Last week we held a funeral service for the parish wolf, although none of us is sure if it is really dead. Its howling has not been heard for twelve years, though, and under our laws a death certificate can be issued for a missing wolf after just five years. The general feeling in the parish was summed up by the sexton in a notice nailed, Luther fashion, to the door of the church. Even in the absence of a corpse, it would be for the good of the parish if obsequies were held. This was the gist of his notice, though it was couched in the mighty prose he deployed even when writing nature notes for the parish newsletter, and he did not on any account use the word closure.
One reason the sexton is so persuasive is that his appearance and bearing are strongly reminiscent of the actor James Robertson Justice (1907-1975). This is no accident. Over the years, the sexton has worked hard to imitate that booming voice, and he has undergone cosmetic surgery the better to ape the appearance of the man who, when not appearing in films, kept busy as a naturalist, racing driver, and falconry expert.

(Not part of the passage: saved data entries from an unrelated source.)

(* ===== verification/PaxosAdminLive.v ===== *)
(** * PaxosAdminLive: adding a peer to a healthy cluster

    The proposer of [PaxosAdmin], which finds peers by address, does what the
    proposer of [Paxos] does on the list of the peers behind the addresses; so
    over a reliable network it ends after at most two rounds, and [AddPeer]
    succeeds. *)
From S2P Require Import Prelude PaxosRpc Paxos PaxosAdmin.
Open Scope Z_scope.

Module PaxosAdminLive.
Import Paxos PaxosAdmin.

(** ** Addresses and positions *)

(** [cls] are the peers behind the addresses [ps], all of them serving. *)
Definition models (ps : list string) (cl : peerMap) (cls : list px) : Prop :=
  Forall2 (fun a p => cl !! a = Some p /\ listening p = true) ps cls.

Definition elsewhere (ps : list string) (cl cl' : peerMap) : Prop :=
  forall a, a ∉ ps -> cl' !! a = cl !! a.

#[export] Instance elsewhere_preorder ps : PreOrder (elsewhere ps).
Proof.
  split; [by intros cl a|]. intros c1 c2 c3 H1 H2 a Ha. by rewrite H2, H1.
Qed.

Lemma models_lookup ps cl cls i a : models ps cl cls -> ps !! i = Some a ->
  exists p, cls !! i = Some p /\ cl !! a = Some p /\ listening p = true.
Proof.
  intros Hm Hi. destruct (Forall2_lookup_l _ _ _ _ _ Hm Hi) as (p & Hp & ? & ?). eauto.
Qed.

Lemma models_insert ps cl cls i a p : NoDup ps -> models ps cl cls -> ps !! i = Some a ->
  listening p = true -> models ps (<[a := p]> cl) (<[i := p]> cls).
Proof.
  intros Hnd Hm Hi Hl. pose proof (Forall2_length _ _ _ Hm) as Hlen.
  apply Forall2_same_length_lookup_2; [by rewrite length_insert|].
  intros j b q Hj Hq. destruct (decide (i = j)) as [<-|Hij].
  - rewrite Hi in Hj. injection Hj as <-. rewrite lookup_insert_eq.
    rewrite list_lookup_insert_eq in Hq by (rewrite <- Hlen; by eapply lookup_lt_Some).
    injection Hq as <-. done.
  - rewrite list_lookup_insert_ne in Hq by done.
    rewrite lookup_insert_ne; [by apply (Forall2_lookup_lr _ _ _ _ _ _ Hm Hj Hq)|].
    intros <-. apply Hij. by eapply NoDup_lookup.
Qed.

Lemma elsewhere_insert ps cl i a p : ps !! i = Some a -> elsewhere ps cl (<[a := p]> cl).
Proof.
  intros Hi b Hb. rewrite lookup_insert_ne; [done|]. intros <-. by apply Hb, (list_elem_of_lookup_2 _ i).
Qed.

Lemma listening_step s p p' : slot_step s p p' -> listening p' = listening p.
Proof. intros [_ Hl _ _ _]. unfold listening. by rewrite Hl. Qed.

Section bridge.
Context (ps : list string) (self : string) (i0 : nat).
Context (Hnd : NoDup ps) (Hself : ps !! i0 = Some self).

Lemma broadcast_bridge {R} (h : px -> px * R) fates order : forall cl cls,
  (forall p, listening (h p).1 = listening p) -> (forall i, fates i = Delivered) ->
  Forall (fun i => (i < length ps)%nat) order -> models ps cl cls ->
  exists cl', broadcast h self (Z.of_nat i0) ps fates order cl =
      (cl', (Paxos.broadcast h i0 fates order cls).2) /\
    models ps cl' (Paxos.broadcast h i0 fates order cls).1 /\ elsewhere ps cl cl'.
Proof.
  induction order as [|i order IH]; intros cl cls Hh Hf Hlt Hm; cbn [broadcast Paxos.broadcast].
  { exists cl. by split_and!. }
  apply Forall_cons in Hlt as [Hi Hlt].
  destruct (lookup_lt_is_Some_2 _ _ Hi) as [a Ha].
  destruct (models_lookup _ _ _ _ _ Hm Ha) as (p & Hp & Hap & Hlp).
  rewrite Hf, Hp.
  assert (E1 : (if Z.of_nat i =? Z.of_nat i0 then callSelf h self cl
               else match ps !! i with Some srv => call h (fates i) srv cl | None => (cl, None) end)
             = (<[a := (h p).1]> cl, Some (h p).2)).
  { destruct (_ =? _) eqn:Ei; breflect.
    - assert (i = i0) as -> by lia. rewrite Ha in Hself. injection Hself as ->.
      unfold callSelf. rewrite Hap. by destruct (h p).
    - rewrite Ha. unfold call. rewrite Hap, Hlp, Hf. by destruct (h p). }
  rewrite Hf in E1. rewrite E1. replace (if Nat.eqb i i0 then Delivered else Delivered) with Delivered
    by (by destruct (Nat.eqb i i0)).
  specialize (Hh p) as Hhp. destruct (h p) as [p' r]. cbn [fst snd] in *.
  destruct (IH (<[a := p']> cl) (<[i := p']> cls)) as (cl' & -> & Hm' & He); [done|done|done| |].
  { apply models_insert; [done..|]. by rewrite Hhp. }
  destruct (Paxos.broadcast _ _ _ _ _) as [cls' reps]. cbn [fst snd] in *.
  exists cl'. split_and!; [done|done|]. etransitivity; [by eapply elsewhere_insert|done].
Qed.

Lemma proposeRound_bridge net md s k v cl cls :
  reliable net (length ps) -> models ps cl cls ->
  exists cl', proposeRound net self (Z.of_nat i0) ps md s k v cl =
      (cl', (Paxos.proposeRound net i0 md s k v cls).2) /\
    models ps cl' (Paxos.proposeRound net i0 md s k v cls).1 /\ elsewhere ps cl cl'.
Proof.
  intros (Hf1 & Hf2 & Hf3 & Hperm) Hm. pose proof (Forall2_length _ _ _ Hm) as Hlen.
  assert (Hlt : Forall (fun i => (i < length ps)%nat) (arrival net)).
  { rewrite Hperm. apply Forall_forall. intros i Hi%elem_of_seq. lia. }
  unfold proposeRound, Paxos.proposeRound. rewrite <- Hlen.
  destruct (broadcast_bridge (Prepare (mkPrepareArgs s k (Z.of_nat i0) md)) (prepare_fate net) (arrival net) cl cls)
    as (cl1 & -> & Hm1 & He1); [intros p; eapply listening_step, Prepare_step|done..|].
  destruct (Paxos.broadcast _ _ _ _ cls) as [cls1 reps1]. cbn [fst snd] in *.
  set (c1 := collect _ _ _ _). destruct (negb (majority _ c1)); [by exists cl1|].
  destruct (broadcast_bridge (Accept (mkAcceptArgs s k (proposeValue c1))) (accept_fate net) (arrival net) cl1 cls1)
    as (cl2 & -> & Hm2 & He2); [intros p; eapply listening_step, Accept_step|done..|].
  destruct (Paxos.broadcast _ _ _ _ cls1) as [cls2 reps2]. cbn [fst snd] in *.
  set (c2 := collect _ _ _ _). destruct (negb (majority _ c2)).
  { exists cl2. split_and!; [done|done|]. by etransitivity. }
  destruct (broadcast_bridge (Decide (mkDecideArgs s (proposeValue c2))) (decide_fate net) (arrival net) cl2 cls2)
    as (cl3 & -> & Hm3 & He3); [intros p; eapply listening_step, Decide_step|done..|].
  destruct (Paxos.broadcast _ _ _ _ cls2) as [cls3 reps3]. cbn [fst snd] in *.
  exists cl3. split_and!; [done|done|]. by do 2 (etransitivity; [eassumption|]).
Qed.

Lemma proposeLoop_bridge fuel now net md s v : (forall j, reliable (net j) (length ps)) ->
  forall k mh cl cls cls' w, models ps cl cls ->
  Paxos.proposeLoop fuel now net k i0 md s v mh cls = Ret (cls', w) ->
  exists cl', proposeLoop fuel now net k self (Z.of_nat i0) ps md s v mh cl = Ret cl' /\
    models ps cl' cls' /\ elsewhere ps cl cl'.
Proof.
  intros Hnet. induction fuel as [|fuel IH]; intros k mh cl cls cls' w Hm;
    cbn [proposeLoop Paxos.proposeLoop]; [done|].
  rewrite <- (Forall2_length _ _ _ Hm).
  intros (seqNum & -> & H)%bind_Ret_inv. cbn [mbind outcome_bind].
  destruct (proposeRound_bridge (net k) md s seqNum v cl cls (Hnet k) Hm) as (cl1 & -> & Hm1 & He1).
  destruct (Paxos.proposeRound _ _ _ _ _ _ _) as [cls1 [w1|h]]; cbn [fst snd] in *.
  - injection H as <- <-. by exists cl1.
  - destruct (IH (S k) h cl1 cls1 cls' w Hm1 H) as (cl' & -> & Hm' & He').
    exists cl'. split_and!; [done|done|]. by etransitivity.
Qed.

End bridge.

Lemma proposeLoop_fuel fuel now net self md s v : forall fuel' k mh cls r, (fuel <= fuel')%nat ->
  Paxos.proposeLoop fuel now net k self md s v mh cls = Ret r ->
  Paxos.proposeLoop fuel' now net k self md s v mh cls = Ret r.
Proof.
  induction fuel as [|fuel IH]; intros [|fuel'] k mh cls r Hle; cbn [Paxos.proposeLoop]; [done|done|lia|].
  intros (seqNum & -> & H)%bind_Ret_inv. cbn [mbind outcome_bind].
  destruct (Paxos.proposeRound _ _ _ _ _ _ _) as [cls1 [w1|h]]; [done|].
  apply IH; [lia|done].
Qed.

Lemma models_exist ps cl : (forall a, a ∈ ps -> exists p, cl !! a = Some p /\ listening p = true) ->
  exists cls, models ps cl cls.
Proof.
  induction ps as [|a ps IH]; intros H; [by exists []; constructor|].
  destruct (H a) as (p & Hp); [by left|]. destruct IH as [cls Hcls]; [intros b Hb; apply H; by right|].
  exists (p :: cls). by constructor.
Qed.

Lemma models_elem ps cl cls p : models ps cl cls -> p ∈ cls ->
  exists a, a ∈ ps /\ cl !! a = Some p /\ listening p = true.
Proof.
  intros Hm [i Hi]%list_elem_of_lookup. destruct (Forall2_lookup_r _ _ _ _ _ Hm Hi) as (a & Ha & ? & ?).
  exists a. split; [by eapply list_elem_of_lookup_2|done].
Qed.

(** The peer list of [p] is made of serving peers, itself among them. *)
Definition seated (self : string) (p : px) : Prop :=
  NoDup (peers p) /\ 0 <= me p /\ peers p !! Z.to_nat (me p) = Some self.

Definition clock_ok (n : Z) (now : nat -> Z) : Prop := forall j, 0 <= now j /\ now j * n + n < 2 ^ 63.

(** Promises leave room for the numbers of [n] peers. *)
Definition room (n s : Z) (p : px) : Prop :=
  0 <= seqNumHighest (slotOf p s) /\ seqNumHighest (slotOf p s) + n < 2 ^ 63.

Lemma enter_quiet s p p' t : getTimeSlotValue s (getTimeSlotLock s p) = (t, p') -> quiet p p'.
Proof.
  intros E. pose proof (slot_step_enter _ _ _ _ E) as [[_ Hl _ _ _] _].
  destruct (enter_spec s p) as (p1 & E1 & Hs & (Hm & ? & ? & _) & Hx).
  rewrite E in E1. injection E1 as _ <-. split_and!; try done.
  intros [Hz Hd]. split; [lia|]. intros s' Hs'. unfold decided. rewrite Hs. apply Hd. lia.
Qed.

(** A lone proposer at a seated peer, the others serving. *)
Lemma startHelper_live fuel now net s v self cl p :
  let n := Z.of_nat (length (peers p)) in
  (2 <= fuel)%nat -> (forall j, reliable (net j) (length (peers p))) -> clock_ok n now ->
  cl !! self = Some p -> seated self p ->
  (forall a, a ∈ peers p -> exists q, cl !! a = Some q /\ listening q = true /\ room n s q) ->
  exists cl', startHelper fuel now net self s v cl = Ret cl' /\ elsewhere (peers p) cl cl' /\
    forall a, a ∈ peers p -> exists q, cl' !! a = Some q /\ decided q s.
Proof.
  intros n Hfuel Hnet Hclock Hp (Hnd & Hme & Hself) Hup.
  assert (Hin : self ∈ peers p) by (by eapply list_elem_of_lookup_2).
  set (i0 := Z.to_nat (me p)) in *. assert (Hi0 : me p = Z.of_nat i0) by lia.
  pose proof (lookup_lt_Some _ _ _ Hself) as Hlt.
  unfold startHelper. rewrite Hp. cbn [deref mbind outcome_bind].
  destruct (getTimeSlotValue s (getTimeSlotLock s p)) as [t p1] eqn:E1.
  destruct (enter_quiet _ _ _ _ E1) as (Hpeers & Hmeq & Hl & _ & Hslots & _).
  apply slot_step_enter in E1 as (_ & Ht & _). set (cl1 := <[self := p1]> cl).
  rewrite Hpeers, Hmeq, Hi0, Ht.
  assert (Hup1 : forall a, a ∈ peers p -> exists q, cl1 !! a = Some q /\ listening q = true /\ room n s q).
  { intros a Ha. destruct (decide (a = self)) as [->|Hne].
    - destruct (Hup self Hin) as (q & Hq & Hlq & Hr). rewrite Hp in Hq. injection Hq as <-.
      exists p1. unfold cl1. rewrite lookup_insert_eq. split; [done|]. unfold listening, room.
      by rewrite Hl, Hslots.
    - unfold cl1. rewrite lookup_insert_ne by done. auto. }
  destruct (models_exist (peers p) cl1) as [cls Hm].
  { intros a Ha. destruct (Hup1 a Ha) as (q & ? & ? & _). eauto. }
  pose proof (Forall2_length _ _ _ Hm) as Hlen.
  destruct (Hup self Hin) as (q0 & Hq0 & _ & Hroom). rewrite Hp in Hq0. injection Hq0 as <-.
  destruct (proposeLoop_two_rounds now net i0 (map_get 0 (maxDone p1) (Z.of_nat i0)) s v
              (seqNumHighest (slotOf p s)) cls 0) as (cls' & w & Eloop & Hlen' & Hdec & _);
    rewrite <- ?Hlen; fold n; try done; try apply Hroom.
  - intros j. destruct (Hclock j). split; [done|]. unfold n in *. lia.
  - intros q Hq. destruct (models_elem _ _ _ _ Hm Hq) as (a & Ha & Hq' & _).
    destruct (Hup1 a Ha) as (q' & Hq2 & _ & [_ Hr]). congruence.
  - apply (proposeLoop_fuel 2 now net i0 _ s _ fuel) in Eloop; [|done].
    destruct (proposeLoop_bridge (peers p) self i0 Hnd Hself fuel now net _ s _ Hnet _ _ cl1 _ _ _ Hm Eloop)
      as (cl2 & -> & Hm2 & He2).
    exists cl2. split; [done|]. split; [etransitivity; [|exact He2]; by eapply elsewhere_insert|].
    intros a [i Ha]%list_elem_of_lookup. destruct (models_lookup _ _ _ _ _ Hm2 Ha) as (q & Hq & Hq2 & _).
    exists q. split; [done|]. unfold all_decided in Hdec. rewrite Forall_forall in Hdec.
    apply Hdec. by eapply list_elem_of_lookup_2.
Qed.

Before dawn on the morning of the funeral there was a teeming downpour. The rain had ceased by the time we gathered in the churchyard, but the pugton trees were drenched, water droplets dripping from the tiny grey spongy buds, each bud like the brain of a homunculus. An extraordinary number of puddles had formed on the paths, and there are many paths converging on St Bibblydibdib’s, for it is the only church for miles around, all others having been smashed to ruination by the sexton’s predecessor, single-handedly. He was twice the size of the present incumbent, a titan among sextons, and a brute, and the parish has been much quieter since he wilted away and was carted off to a mercy home. No ducks plashed in the puddles, for word had not yet reached them that the parish wolf was dead, or at least thought to be dead, and no duck dared come near for fear of being torn to bits.
How long does a duck live? If ‘no duck dared come near for fear of being torn to bits’, yet the vulpine howling had not been heard in a dozen years, then these must be superannuated wildfowl indeed to have remembered even its last-recorded effusions. Or, more intriguingly, is a duck’s fear of such predators somehow passed on to succeeding generations of chicks? If so, it is no wonder that the folk of the parish retained a lingering fear of the winsome, windswept wolf as well: doubtless they broke fast daily on ducks’ eggs, and serve them right, I say, if they ingested more than they bargained for.
Dobson wrote a pamphlet entitled “Some Comments About The Lifespan Of Ducks”, which would probably answer your questions. Alas, it is out of print.
R.
It should be borne in mind that the ducks could have been, as is so often the case around Hooting Yard, spectral ducks projected from somewhere behind the Big Iron Fence.
Outa_Spaceman
Eagle-eyed denizens of the Yard may remember the famous ‘Moorhen Incident’ which was the cause of a fracas between myself and Mr Key. For those of you who missed it, suffice to say that said moorhen was nowhere near the coast of Marseilles at the time. Suffice to say also that I am dubious about his knowledge of the lifespan of ducks
So the reception was held at an airfield… an airfield surrounded by splashing and dabbling ducks? But was this a decoy airfield? And were these by inference decoy ducks? I suspect that Dobson’s pamphlet would be germane.